En el fondo, en esta cuestión, como en todo, rige el principio de moral utilitarista e interés productivo que acaba asumiendo principios de siglos atrás, aquellos del ya citado Schopenhauer y otros pensadores: por un lado, considerar la vida como un error, un error metafísico, y por otro, considerar que ese error es corregible en la medida de lo posible, poniendo fin a la misma cuando esta está amortizada. Yo soy un ferviente defensor del suicidio, justifico desde el aconsejarlo hasta el asistirlo, pero no puedo admitir la estatalización de la eutanasia, como no admito los principios eugénicos que se ampararon a final del siglo XIX y principios del XX con la pretensión de crear humanos más perfectos, más resistentes a la enfermedad, más duraderos, transgénicos, en definitiva. Muchos males surgieron de aquellas prácticas y muchos pueden acarrear las nuevas tesis progresistas de continuar lo que llaman el avance sobre la eutanasia, justificadas en el falso humanitarismo y haciendo creer que se evita el sufrimiento humano y se garantiza ese derecho a una muerte digna.
Así como en la vida se ve uno implicado sin argumento justificante, la muerte, que viene unida a la vida desde el principio, tiene posibilidades de producirse de modos más diversos. Suele aterrar, no sé por qué razón, la idea de morir, y negarla es una de los mecanismos de defensa que el humano se aplica para tratar de conjurarla, sobre todo el humano de hoy, el hombre masa, herramienta, instrumento del sistema. Sin embargo ella puede surgir en cualquier momento, contra la propia voluntad, sin que la edad o la posición la mitiguen.

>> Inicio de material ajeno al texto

Definition parse_mx_rdata (rdata msg : bytes) (rdata_offset : nat) : DnsResult (option RData.t) :=
  if decide (length rdata < 3)%nat then Ok None else
  preference ← rd_u16 rdata 0;
  let exchange_offset := (rdata_offset + 2)%nat in
  r ← outcome_ok (decode_domain_name_at msg exchange_offset);
  match r with
  | Some (exchange, _) => Ok (Some (RData.MX preference exchange))
  | None => Ok None
  end.

Definition parse_soa_rdata (rdata msg : bytes) (rdata_offset : nat) : DnsResult (option RData.t) :=
  r ← outcome_ok (decode_domain_name_at msg rdata_offset);
  match r with
  | None => Ok None
  | Some (mname, off) =>
    r ← outcome_ok (decode_domain_name_at msg off);
    match r with
    | None => Ok None
    | Some (rname, off) =>
      let data_start := (off - rdata_offset)%nat in
      if decide (length rdata < data_start + 20)%nat then Ok None else
      serial ← rd_u32 rdata data_start;
      refresh ← rd_u32 rdata (data_start + 4);
      retry ← rd_u32 rdata (data_start + 8);
      expire ← rd_u32 rdata (data_start + 12);
      minimum ← rd_u32 rdata (data_start + 16);
      Ok (Some (RData.SOA mname rname serial refresh retry expire minimum))
    end
  end.

(** The [while] loop of [parse_txt_rdata]; each round consumes a byte, so
    [length rdata] rounds are enough. *)
Fixpoint parse_txt_loop (fuel : nat) (rdata : bytes) (pos : nat) (parts : list str)
    : option (list str) :=
  match fuel with
  | O => Some parts
  | S fuel =>
    match rdata !! pos with
    | None => Some parts
    | Some b =>
      let len := Z.to_nat b in
      let pos := (pos + 1)%nat in
      if decide (length rdata < pos + len)%nat then None else
      let s := take len (drop pos rdata) in
      let parts := if utf8_valid s then parts ++ [s] else parts in
      parse_txt_loop fuel rdata (pos + len) parts
    end
  end.

Definition parse_txt_rdata (rdata : bytes) : DnsResult (option RData.t) :=
  Ok (RData.TXT <$> parse_txt_loop (S (length rdata)) rdata 0 []).

Definition parse_srv_rdata (rdata msg : bytes) (rdata_offset : nat) : DnsResult (option RData.t) :=
  if decide (length rdata < 7)%nat then Ok None else
  priority ← rd_u16 rdata 0;
  weight ← rd_u16 rdata 2;
  port ← rd_u16 rdata 4;
  let target_offset := (rdata_offset + 6)%nat in
  r ← outcome_ok (decode_domain_name_at msg target_offset);
  match r with
  | Some (target, _) => Ok (Some (RData.SRV priority weight port target))
  | None => Ok None
  end.

Definition parse_rrsig_rdata (rdata msg : bytes) (rdata_offset : nat)
    : DnsResult (option RData.t) :=
  if decide (length rdata < 18)%nat then Ok None else
  type_covered ← rd_u16 rdata 0;
  algorithm ← idx rdata 2;
  labels ← idx rdata 3;
  original_ttl ← rd_u32 rdata 4;
  signature_expiration ← rd_u32 rdata 8;
  signature_inception ← rd_u32 rdata 12;
  key_tag ← rd_u16 rdata 16;
  let signer_name_offset := (rdata_offset + 18)%nat in
  r ← outcome_ok (decode_domain_name_at msg signer_name_offset);
  match r with
  | None => Ok None
  | Some (signer_name, end_offset) =>
    let sig_start := (end_offset - rdata_offset)%nat in
    if decide (length rdata < sig_start)%nat then Ok None else
    signature ← slice_from rdata sig_start;
    Ok (Some (RData.RRSIG type_covered algorithm labels original_ttl signature_expiration
                signature_inception key_tag signer_name signature))
  end.

Definition parse_dnskey_rdata (rdata : bytes) : DnsResult (option RData.t) :=
  if decide (length rdata < 4)%nat then Ok None else
  flags ← rd_u16 rdata 0;
  protocol ← idx rdata 2;
  algorithm ← idx rdata 3;
  public_key ← slice_from rdata 4;
  Ok (Some (RData.DNSKEY flags protocol algorithm public_key)).

Definition parse_nsec_rdata (rdata msg : bytes) (rdata_offset : nat)
    : DnsResult (option RData.t) :=
  r ← outcome_ok (decode_domain_name_at msg rdata_offset);
  match r with
  | None => Ok None
  | Some (next_domain, end_offset) =>
    let bitmaps_start := (end_offset - rdata_offset)%nat in
    type_bit_maps ← slice_from rdata bitmaps_start;
    Ok (Some (RData.NSEC next_domain type_bit_maps))
  end.

Definition parse_ds_rdata (rdata : bytes) : DnsResult (option RData.t) :=
  if decide (length rdata < 4)%nat then Ok None else
  key_tag ← rd_u16 rdata 0;
  algorithm ← idx rdata 2;
  digest_type ← idx rdata 3;
  digest ← slice_from rdata 4;
  Ok (Some (RData.DS key_tag algorithm digest_type digest)).

Definition parse_rdata (rtype : Z) (rdata msg : bytes) (rdata_offset : nat)
    : DnsResult (option RData.t) :=
  match rtype with
  | 1 => parse_a_rdata rdata
  | 28 => parse_aaaa_rdata rdata
  | 5 => parse_name_rdata rdata msg rdata_offset RData.CNAME
  | 2 => parse_name_rdata rdata msg rdata_offset RData.NS
  | 12 => parse_name_rdata rdata msg rdata_offset RData.PTR
  | 15 => parse_mx_rdata rdata msg rdata_offset
  | 6 => parse_soa_rdata rdata msg rdata_offset
  | 16 => parse_txt_rdata rdata
  | 33 => parse_srv_rdata rdata msg rdata_offset
  | 46 => parse_rrsig_rdata rdata msg rdata_offset
  | 48 => parse_dnskey_rdata rdata
  | 43 => parse_ds_rdata rdata
  | 47 => parse_nsec_rdata rdata msg rdata_offset
  | _ => if decide (Z.of_nat (length rdata) <= 65535)
         then Ok (Some (RData.Unknown rdata)) else Ok None
  end.

(** ** Rebuilding *)

Definition decompressed_rdata (parsed : RData.t) : bytes :=
  match parsed with
  | RData.A ip => ip
  | RData.AAAA ip => ip
  | RData.CNAME name | RData.NS name | RData.PTR name => name
  | RData.MX preference exchange => to_be16 preference ++ exchange
  | RData.SOA mname rname serial refresh retry expire minimum =>
    mname ++ rname ++ to_be32 serial ++ to_be32 refresh ++ to_be32 retry ++
    to_be32 expire ++ to_be32 minimum
  | RData.TXT strings => concat (map (λ s, (u8 (Z.of_nat (length s))) :: s) strings)
  | RData.SRV priority weight port target =>
    to_be16 priority ++ to_be16 weight ++ to_be16 port ++ target
  | RData.RRSIG type_covered algorithm labels original_ttl signature_expiration
      signature_inception key_tag signer_name signature =>
    to_be16 type_covered ++ [algorithm] ++ [labels] ++ to_be32 original_ttl ++
    to_be32 signature_expiration ++ to_be32 signature_inception ++ to_be16 key_tag ++
    signer_name ++ signature
  | RData.DNSKEY flags protocol algorithm public_key =>
    to_be16 flags ++ [protocol] ++ [algorithm] ++ public_key
  | RData.NSEC next_domain type_bit_maps => next_domain ++ type_bit_maps
  | RData.DS key_tag algorithm digest_type digest =>
    to_be16 key_tag ++ [algorithm] ++ [digest_type] ++ digest
  | RData.NSEC3 hash_algorithm flags iterations salt next_hashed_owner type_bit_maps =>
    [hash_algorithm] ++ [flags] ++ to_be16 iterations ++ [u8 (Z.of_nat (length salt))] ++
    salt ++ next_hashed_owner ++ type_bit_maps
  | RData.Unknown original => original
  end.

(** ** Specification: well-formed parsed RDATA of a type *)

Definition name_ok (nm : bytes) : Prop := ∃ ls, labels_ok ls ∧ nm = name_wire ls.
Definition string_ok (s : str) : Prop :=
  bytes_ok s ∧ (length s <= 255)%nat ∧ utf8_valid s = true.
Definition rest_ok (l : bytes) : Prop := bytes_ok l.

(** The types [parse_rdata] has a parser for. *)
Definition parsed_types : list Z := [1; 28; 5; 2; 12; 15; 6; 16; 33; 46; 48; 43; 47].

Puede venir por enfermedad, por desgaste a causa de una larga existencia, por un accidente, pero también da la oportunidad de salir a buscarla por el propio deseo de dejar de vivir por cualquier motivo… pero siempre debe atenerse al campo de lo privado, pues, en definitiva, mure uno, es personal e intransferible el trance.
Si se abre la puerta, por la vía de la eutanasia, en convertir la muerte en un beneficio social, en cosa de interés público, entraremos en tiempos en los que la rentabilidad y la economía sean los dueños de la muerte humana como ya lo son de la vida del hombre masa, pues siempre será más económico, más rentable y menos molesto para el Gran Padre Estado un muerto que un pensionista o un enfermo crónico.